Следует обратить внимание, что трактовка Э. Личем обрядовой деятельности представляется весьма примечательной в методологическом отношении. Принимая практически все важнейшие посылки структурного анализа, он при попытке создать порождающую модель конкретного тотемистичекого обряда смог, как это ни парадоксально, вполне обойтись без понятия структуры. Последнее самым естественным образом плавно заменилось у него «цепочкой логических рассуждений», что нельзя объяснить одними лишь особенностями авторского словоупотребления. В проводимой К. Леви-Стросом музыкальной аналогии также прослеживается постоянное смешение понятий структуры и текста, и именно это составляет, на мой взгляд, наиболее уязвимое место всей концепции культурно-антропологического структурализма.

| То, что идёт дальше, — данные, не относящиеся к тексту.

Lemma AddToBlockIndex_known t block p : mapBlockIndex t !! GetHash block = Some p -> AddToBlockIndex GetHash block t = (Ok p, t).
Proof. intros E. unfold AddToBlockIndex. rewrite (SE_bind_ok _ _ t (mapBlockIndex t) t) by done. by rewrite E. Qed.
Lemma strip_insert_new H p b : H !! p = None -> strip H ⊆ strip (<[p := b]> H).
Proof. intros Hp. unfold strip. apply map_fmap_mono, insert_subseteq, Hp. Qed.
Lemma room_insert t p b n : tree_room t (n + 1) -> (nHeight b = 0 \/ exists q c, heap t !! q = Some c /\ nHeight b = nHeight c + 1) -> n < 2 ^ 31 -> tree_room (entered t p b) n.
Proof.
  intros Hr Hb Hn q c Hq. cbn [entered heap] in Hq. destruct (decide (p = q)) as [<-|].
  - rewrite lookup_insert_eq in Hq. injection Hq as <-. destruct Hb as [->|(q & d & Hd & ->)]; [lia|]. specialize (Hr q d Hd). lia.
  - rewrite lookup_insert_ne in Hq by done. specialize (Hr q c Hq). lia.
Qed.
Lemma room_le t n m : tree_room t n -> m <= n -> tree_room t m.
Proof. intros Hr Hm p b Hp. specialize (Hr p b Hp). lia. Qed.
Lemma room_marked t t' n : tree_room t n -> marked t t' -> tree_room t' n.
Proof.
  intros Hr M p b' Hp. destruct (marked_lookup t t' p b' M Hp) as (b & Hb & E). destruct (strip_fields _ _ E) as (-> & _ & _). by apply (Hr p b).
Qed.

(** A header whose block enters the tree. *)
Lemma add_child_ok t block q c n : tree_ok t -> tree_room t (n + 1) -> 0 <= n < 2 ^ 31 -> mapBlockIndex t !! GetHash block = None -> GetHash block <> h_hashPrevBlock block ->
  mapBlockIndex t !! h_hashPrevBlock block = Some q -> heap t !! q = Some c -> mtp (heap t) q < h_nTime block ->
  exists p t', AddToBlockIndex GetHash block t = (Ok p, t') /\ tree_ok t' /\ tree_room t' n /\ accepted t block (inr p) t' /\ mapBlockIndex t' = <[GetHash block := p]> (mapBlockIndex t).
Proof.
  intros Ht Hr Hn Hm Hne Hq Hc Hti. pose proof (Hr q c Hc) as Hrc.
  destruct (AddToBlockIndex_child t block q c Ht Hm Hne Hq Hc ltac:(lia)) as (s & Es & E). do 2 eexists. split; [exact E|].
  pose proof (fresh_none (heap t)) as Hp. split; [|split; [|split]].
  - apply entered_ok; [done|done|done|]. apply child_ok; [done|done|lia|done|done].
  - apply room_insert; [done| |lia]. right. by exists q, c.
  - eexists. cbn [entered heap]. rewrite lookup_insert_eq. split; [done|]. split; [done|]. by apply strip_insert_new.
  - done.
Qed.
Lemma add_root_ok t block n : tree_ok t -> tree_room t (n + 1) -> n < 2 ^ 31 -> mapBlockIndex t !! GetHash block = None -> GetHash block <> h_hashPrevBlock block ->
  mapBlockIndex t !! h_hashPrevBlock block = None ->
  exists p t', AddToBlockIndex GetHash block t = (Ok p, t') /\ tree_ok t' /\ tree_room t' n /\ accepted t block (inr p) t' /\ mapBlockIndex t' = <[GetHash block := p]> (mapBlockIndex t).
Proof.
  intros Ht Hr Hn Hm Hne Hq. do 2 eexists. split; [by apply AddToBlockIndex_root|]. pose proof (fresh_none (heap t)) as Hp. split; [|split; [|split]].
  - apply entered_ok; [done|done|done|]. by apply root_ok.
  - apply room_insert; [done|by left|lia].
  - eexists. cbn [entered heap]. rewrite lookup_insert_eq. split; [done|]. split; [done|]. by apply strip_insert_new.
  - done.
Qed.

Дело в том, что структурный анализ – по крайней мере в той его форме, в какой он представлен работами К. Леви-Строса и его последователей, – не совпадает и не может совпадать с выявлением и анализом действительно наличествующих в человеческом сознании структурных образований. Ведь если мы вслед за структуралистами признаем, что конечная цель гуманитарного опыта, явно понимаемого их лидером по образцу естественнонаучного, состоит в выписывании «системы аксиом и постулатов», внутри которой реальность очевидным образом начинает проявлять определенные закономерности[83], то в результате мы никогда не сможем получить ничего, кроме самих таких аксиом. Вопрос же о том, как эти последние реально представлены в самих носителях изучаемой культуры, как раскрываемая исследователем системность соотносится с устроением их сознания, останется совершенно незатронутым, так как субъект анализируемой деятельности в его каждый раз культурной опреде́ленности и определённости по причине изначально постулируемой универсальности логических структур заранее выводится за пределы проводимого опыта как величина абсолютно незначимая для существа дела[84].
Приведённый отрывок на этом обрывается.